Exercise goal
Consider the records below. How many of their lines include the word "stays"? State the number and nothing else.

:: Extracted data ::

Lemma ipv4_prefixes a b c d :
  byte_range a -> byte_range b -> byte_range c -> byte_range d -> let v := ipv4 a b c d in
  v / 2 ^ 8 = a * 65536 + b * 256 + c /\ v / 2 ^ 16 = a * 256 + b /\ v / 2 ^ 17 = a * 128 + b / 2 /\ v / 2 ^ 20 = a * 16 + b / 16
  /\ v / 2 ^ 22 = a * 4 + b / 64 /\ v / 2 ^ 24 = a /\ v / 2 ^ 28 = a / 16.
Proof.
  unfold byte_range; intros Ha Hb Hc Hd; set (v := ipv4 a b c d); cbv zeta.
  assert (H8 : v / 2 ^ 8 = a * 65536 + b * 256 + c) by (unfold v, ipv4; change (2 ^ 24) with 16777216; change (2 ^ 16) with 65536; change (2 ^ 8) with 256; lia).
  assert (Hdd : forall m n q, 0 < m -> 0 < n -> v / m = q -> v / (m * n) = q / n) by (intros m n q Hm Hn <-; symmetry; by apply Z.div_div; lia).
  assert (H16 : v / 2 ^ 16 = a * 256 + b) by (change (2 ^ 16) with (2 ^ 8 * 256); rewrite (Hdd (2 ^ 8) 256 _ eq_refl eq_refl H8); lia).
  assert (H24 : v / 2 ^ 24 = a) by (change (2 ^ 24) with (2 ^ 16 * 256); rewrite (Hdd (2 ^ 16) 256 _ eq_refl eq_refl H16); lia).
  split_and!; [done | done | | | | done |].
  - change (2 ^ 17) with (2 ^ 16 * 2); rewrite (Hdd (2 ^ 16) 2 _ eq_refl eq_refl H16); lia.
  - change (2 ^ 20) with (2 ^ 16 * 16); rewrite (Hdd (2 ^ 16) 16 _ eq_refl eq_refl H16); lia.
  - change (2 ^ 22) with (2 ^ 16 * 64); rewrite (Hdd (2 ^ 16) 64 _ eq_refl eq_refl H16); lia.
  - change (2 ^ 28) with (2 ^ 24 * 16); by rewrite (Hdd (2 ^ 24) 16 _ eq_refl eq_refl H24).
Qed.

(** An IPv4 address is public exactly when it lies in none of the special
    blocks. *)
Theorem public_ipv4_outside_blocks a b c d :
  byte_range a -> byte_range b -> byte_range c -> byte_range d ->
  is_public_ipv4 [a; b; c; d] = negb (existsb (in_block (ipv4 a b c d)) special_blocks).
Proof.
  intros Ha Hb Hc Hd; rewrite special_blocks_spelled; destruct (ipv4_prefixes a b c d Ha Hb Hc Hd) as (-> & -> & -> & -> & -> & -> & ->).
  unfold byte_range in *; unfold is_public_ipv4, octet; cbn [default lookup list_lookup from_option id]; f_equal.
  rewrite <- !orb_assoc; do 12 (apply (f_equal2 orb); [apply eq_true_iff_eq; lia |]); apply eq_true_iff_eq; lia.
Qed.
(* ===== verification/UsageLedger.v ===== *)
(** * What the usage ledger keeps

    The transactions of [UsageDb] and [UsageOutbox] as the events of a trace,
    and what every one of them keeps: an invocation is never forgotten while
    its account exists, what a settlement recorded stays, and only a delivery
    or an outcome that is not billed takes an event off the outbox. *)
From stdpp Require Import gmap.
From Stdlib Require Import ZArith Lia.
From S2P Require Import Prelude OrdMap Text Errors Bytes IsoTime Effects Tickets Vertex VertexFlow Txn AccountDb UsageDb UsageOutbox.
Local Open Scope Z_scope.
Local Open Scope kioku_scope.

Implicit Types s : Usage.

(** ** Traces *)

Inductive UsageEvent :=
| UStatus (st : option str)
| UBegin (operation : VertexOperation) (model location : str) (anchor : bytes) (r : res str)
| UAttempt (operation : VertexOperation) (model location : str) (anchor identity : bytes) (r : res VertexInvocationAttempt)
| UResponse (id : str) (metadata : VertexMetadata) (r : res unit)
| UAmbiguous (id : str) (http_status : option Z) (r : res unit)
| UNotBilled (id : str) (http_status : Z) (r : res unit)
| UPreEgress (id : str) (r : res unit)
| UPending (claim billing_account : str) (force : bool) (r : res (option ClaimedVertexUsageBatch))
| UDeliver (claim : str) (ids : list str) (r : res unit)
| UFailure (claim : str) (ids : list str) (r : res unit)
| UCoverage (claim billing_account : str) (r : res (list ClaimedVertexCoverage))
| UReconcile (snapshot : VertexCoverageSnapshot) (r : res VertexCoverageAnchor)
| UPersist (claim : str) (predecessor replacement : VertexCoverageSnapshot) (r : res unit)
| UCovered (claim period : str) (sequence : Z) (r : res unit)
| UInvalidate (claim period : str) (sequence : Z) (r : res unit)
| UReserve (class : VertexWorkClass) (requested limit : Z) (r : res bool).

(** The account's row changes by other components; deleting it deletes all of
    the account's usage, and its id is never used again
    ([AccountTheorems.finalized_deletion_is_final]). *)
Definition status_changes (st : option str) s s' : Prop :=
  match st with
  | Some _ => is_Some (status s) /\ s' = {| status := st; events := events s; coverage := coverage s; anchors := anchors s; daily := daily s |}
  | None => s' = {| status := None; events := ∅; coverage := ∅; anchors := ∅; daily := ∅ |}
  end.

Definition flatten {A} (r : res (res A)) : res A := match r with Ok a => a | Err e => Err e end.

Section Traces.
Context (sha256 : bytes -> bytes) (account : str).

Definition usage_effect (now : Z) (e : UsageEvent) s s' : Prop :=
  match e with
  | UStatus st => status_changes st s s'
  | UBegin operation model location anchor r => answers (begin_invocation sha256 now account operation model location anchor) r s s'
  | UAttempt operation model location anchor identity r =>
    exists r0, answers (begin_invocation_attempt sha256 now account operation model location anchor identity) r0 s s' /\ r = flatten r0
  | UResponse id metadata r => answers (settle_response now id metadata) r s s'
  | UAmbiguous id http_status r => answers (settle_ambiguous now id http_status) r s s'
  | UNotBilled id http_status r => answers (settle_not_billed now id http_status) r s s'
  | UPreEgress id r => answers (settle_pre_egress_not_billed now id) r s s'
  | UPending claim billing_account force r => answers (pending_events now claim billing_account force) r s s'
  | UDeliver claim ids r => answers (complete_delivery now claim ids) r s s'
  | UFailure claim ids r => answers (note_delivery_failure now claim ids) r s s'
  | UCoverage claim billing_account r => answers (pending_coverage now claim billing_account) r s s'
  | UReconcile n r =>
    answers (reconcile_vertex_coverage now (sn_period n) (sn_sequence n) (sn_pending n) (sn_lost n) (sn_observed_at n)) r s s'
  | UPersist claim predecessor replacement r => answers (persist_coverage_snapshot claim predecessor replacement) r s s'
  | UCovered claim period sequence r => answers (complete_coverage now claim period sequence) r s s'
  | UInvalidate claim period sequence r => answers (invalidate_stale_coverage now claim period sequence) r s s'
  | UReserve class requested limit r => answers (reserve_vertex_output_tokens_for_class now class requested limit) r s s'
  end.

Definition usage_moves s (e : Z * UsageEvent) s' : Prop := usage_effect e.1 e.2 s s'.
End Traces.

(** An account that was just made. *)
Definition new_usage s : Prop := is_Some (status s) /\ events s = ∅ /\ coverage s = ∅ /\ anchors s = ∅ /\ daily s = ∅.

Lemma answers_keep {Store A} (R : Store -> Store -> Prop) `{!Reflexive R} (m : txn Store A) r (s s' : Store) : keeps R m -> answers m r s s' -> R s s'.
Proof.
  intros Hk [H|(e & -> & [->|(a & H)])]; [| done | by eapply Hk].
  destruct r as [a|e]; [apply transact_Ok in H; by eapply Hk | by apply transact_Err in H as ->].
Qed.

(** ** What the transactions keep of an event *)

(** What a settlement recorded. *)
Definition recording (r : EventRow) : UsageOutcome * option str * str * option Z * TokenCounts :=
  (u_outcome r, u_returned_model r, u_traffic r, u_status r, u_counts r).

Definition origin (r : EventRow) : bytes * str * str * str * Z :=
  (u_fingerprint r, u_operation r, u_requested_model r, u_location r, u_observed r).

Definition row_is_safe (r : EventRow) : bool := models_are_safe (u_requested_model r) (u_returned_model r) (u_outcome r).

(** A row that is as if it had been dropped. *)
Definition dropped (r : EventRow) : Prop :=
  u_outcome r = UsageMissing /\ u_returned_model r = None /\ u_counts r = no_counts /\ u_delivered r = true.

(** What dropping leaves of a recording. *)
Definition leavings (r : EventRow) : UsageOutcome * option str * str * option Z * TokenCounts :=
  (UsageMissing, None, u_traffic r, u_status r, no_counts).

(** [r'] is what is left of [r], which billing would not accept. *)
Definition drops (r r' : EventRow) : Prop := row_is_safe r = false /\ recording r' = leavings r /\ u_delivered r' = true.

Definition grows (r r' : EventRow) : Prop :=
  origin r' = origin r
  /\ (u_outcome r = Started
      \/ (u_delivered r = true -> u_delivered r' = true) /\ (recording r' = recording r \/ drops r r')).

Lemma same_recording r r' : recording r' = recording r ->
  u_outcome r' = u_outcome r /\ leavings r' = leavings r /\ (origin r' = origin r -> row_is_safe r' = row_is_safe r).
Proof.
  intros [= Ho Hm Ht Hs Hc]; split_and!; [done | unfold leavings; congruence |]; intros [= _ _ E _ _].
  unfold row_is_safe; congruence.
Qed.

Lemma leavings_leave r r' : recording r' = leavings r -> u_outcome r' = UsageMissing /\ leavings r' = leavings r.
Proof. intros [= Ho Hm Ht Hs Hc]; split; [done | unfold leavings; congruence]. Qed.

#[export] Instance grows_preorder : PreOrder grows.
Proof.
  split; [intros r; split; [done | right; split; [done | by left]] |].
  intros r1 r2 r3 (O1 & C1) (O2 & C2); split; [congruence |].
  destruct (decide (u_outcome r1 = Started)) as [?|Hn]; [by left |]; destruct C1 as [?|[D1 C1]]; [done |]; right.
  destruct C1 as [C1|(S1 & L1 & V1)].
  - destruct (same_recording _ _ C1) as (Eo & El & Es); destruct C2 as [?|[D2 C2]]; [congruence |]; split; [auto |].
    destruct C2 as [C2|(S2 & L2 & V2)]; [left; congruence | right]; split_and!; [by rewrite <- Es | congruence | done].
  - destruct (leavings_leave _ _ L1) as [Eo El]; destruct C2 as [?|[D2 C2]]; [congruence |]; split; [auto |].
    right; split_and!; [done | | auto]; destruct C2 as [C2|(_ & L2 & _)]; congruence.
Qed.

(** What a day has reserved. *)
Definition day_row (day : Z) s : DailyRow := default no_usage (daily s !! day).

Definition reserves_more (d d' : DailyRow) : Prop := dl_output d <= dl_output d' /\ forall class, class_output class d <= class_output class d'.

(** Every event stays, and grows, as do the reservations of a day; only an
    active account gets new events. *)
Definition remembers s s' : Prop :=
  (status s' = status s /\ forall day, reserves_more (day_row day s) (day_row day s')) /\ (status s = Some (lit "active") \/ dom (events s') ⊆ dom (events s))
  /\ forall id r, events s !! id = Some r -> exists r', events s' !! id = Some r' /\ grows r r'.

#[export] Instance remembers_preorder : PreOrder remembers.
Proof.
  split; [intros s; split_and!; [done | by intros day | by right | intros id r Hr; by exists r] |].
  intros s1 s2 s3 ([S1 R1] & D1 & E1) ([S2 R2] & D2 & E2); rewrite S1 in D2; split_and!; [congruence | | set_solver |].
  { intros day; destruct (R1 day) as [A1 B1], (R2 day) as [A2 B2]; split; [lia | intros class; specialize (B1 class); specialize (B2 class); lia]. }
  intros id r Hr.
  destruct (E1 id r Hr) as (r1 & H1 & G1); destruct (E2 id r1 H1) as (r2 & H2 & G2); exists r2; split; [done | by transitivity r1].
Qed.

Lemma remembers_events s f : dom (f (events s)) ⊆ dom (events s) ->
  (forall id r, events s !! id = Some r -> exists r', f (events s) !! id = Some r' /\ grows r r') -> remembers s (set_events f s).
Proof. intros Hd Hf; split; [by split; [| intros day] |]; split; [by right | done]. Qed.

Lemma remembers_alter s id f : (forall r, events s !! id = Some r -> grows r (f r)) -> remembers s (set_events (alter f id) s).
Proof.
  intros Hf; apply remembers_events; [by rewrite dom_alter_L |]; intros k r Hr; destruct (decide (k = id)) as [->|Hne].
  - exists (f r); split; [by rewrite lookup_alter_eq, Hr | by apply Hf].
  - exists r; split; [by rewrite lookup_alter_ne | reflexivity].
Qed.

Lemma remembers_insert s id r : status s = Some (lit "active") -> events s !! id = None -> remembers s (set_events (<[id := r]>) s).
Proof.
  intros Ha Hn; split; [by split; [| intros day] |]; split; [by left |]; intros k r0 Hr; exists r0; split; [| reflexivity]; simpl; rewrite lookup_insert_ne; [done | congruence].
Qed.

Lemma remembers_coverage s f : remembers s (set_coverage f s).
Proof. split; [by split; [| intros day] |]; split; [by right |]; intros id r Hr; by exists r. Qed.

Lemma remembers_refresh now s : remembers s (refresh_coverage now s).
Proof. apply remembers_coverage. Qed.

Lemma remembers_refresh_if dirty now s : remembers s (refresh_if dirty now s).
Proof. unfold refresh_if; destruct dirty; [apply remembers_refresh | reflexivity]. Qed.

Lemma remembers_fold {A} (f : Usage -> A -> Usage) l s : (forall s x, remembers s (f s x)) -> remembers s (fold_left f l s).
Proof. intros Hf; revert s; induction l as [|x l IH]; intros s; [reflexivity |]; simpl; etransitivity; [apply Hf | apply IH]. Qed.

(** A change of a row's claim, and of nothing else. *)
Lemma grows_with_claim now claim attempts delivered r : (u_delivered r = true -> delivered = true) -> grows r (with_claim now claim attempts delivered r).
Proof. intros Hd; split; [done | right; split; [done | by left]]. Qed.

Lemma remembers_claim_event now claim s id : remembers s (claim_event now claim s id).
Proof. apply remembers_alter; intros r _; by apply grows_with_claim. Qed.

:::

Result of this exercise
2